The death announcement prompted a "flurry of obituaries" from various media outlets, said Al Jazeera, and Bollywood stars posted "mournful tributes". Pandey's Wikipedia page was also updated to reflect her supposed death.
But sceptics pointed to online footage of Pandey on a boat in Goa, "apparently in good health", that had been posted to her account only four days before the announcement.
'Yes, I faked my demise'
Known for her outlandish stunts, Pandey gained fame in 2011 after promising to "strip for the Indian cricket team if they won the World Cup", said Sky News.
And she has gained further notoriety after admitting to her 1.3 million Instagram followers on Saturday that "yes, I faked my demise".
"Extreme, I know," she said in a video posted on the platform. "But suddenly we all are talking about cervical cancer, aren't we? I am proud of what my death news has been able to achieve."
Urging her followers to "bring #DeathToCervicalCancer", Pandey continued: "Unlike some other cancers, cervical cancer is entirely preventable. The key lies in the HPV vaccine and early detection tests. We have the means to ensure no one loses their life to this disease. Let's empower one another with critical awareness."
In a subsequent post defending her actions, Pandey said: "Feel free to express your frustration, I understand. But this is not just lip service – instead, I'm committing my entire body to the service of cervical cancer."

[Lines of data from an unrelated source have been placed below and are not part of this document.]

Definition checkBucketLocal (rl : RateLimiter) (order : list string) (key : string)
    (window limit now : Z) : outcome (RateLimiter * bool) :=
  shard ← index (rl_shards rl) (shardIndex rl key);
  match shard with
  | None => Panic nil_deref
  | Some shard =>
      let '(shard, allowed) := checkShard shard order key window limit now in
      Ret (mkRateLimiter (<[Z.to_nat (shardIndex rl key) := Some shard]> (rl_shards rl))
             (rl_numShards rl) (pluginPolicies rl) (rl_mode rl) (serverPrefix rl), allowed)
  end.

(** One tick of [cleanupLoop]. *)
Definition cleanupShard (now : Z) (shard : rateLimitShard) : rateLimitShard :=
  let expired := filter (fun kb => expireAt (snd kb) < now) (buckets shard) in
  mkShard (buckets shard ∖ expired) (filter (fun kt => expired !! fst kt = None) (lastAccessTime shard)).

Definition cleanup (rl : RateLimiter) (now : Z) : RateLimiter :=
  mkRateLimiter (map (fmap (cleanupShard now)) (rl_shards rl))
    (rl_numShards rl) (pluginPolicies rl) (rl_mode rl) (serverPrefix rl).
End Local.

(** ** rate_limit.go *)
Definition RateLimit_NewWithConfig (cfg : RateLimitConfig) : RateLimiter :=
  let prefix := if String.eqb (rlc_server_prefix cfg) "" then defaultServerPrefix else rlc_server_prefix cfg in
  let mode := match rlc_model cfg with RATE_LIMIT_MODEL_UNSPECIFIED => LOCAL | m => m end in
  let shard := match mode with REDIS => None | _ => Some (mkShard ∅ ∅) end in
  mkRateLimiter (replicate (Z.to_nat numShards) shard) numShards (rlc_policies cfg) mode prefix.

According to the World Health Organization, India accounts for up to a quarter of the world's cervical cancer cases, with more than 200 women losing their lives to the disease each day. Health campaigners are urging the Indian government to implement national HPV vaccinations for young girls, a move that "in the UK has cut the incidence of cervical cancer by 87% in women now in their 20s who were offered the vaccine between the ages of 12 and 13", reported The Guardian.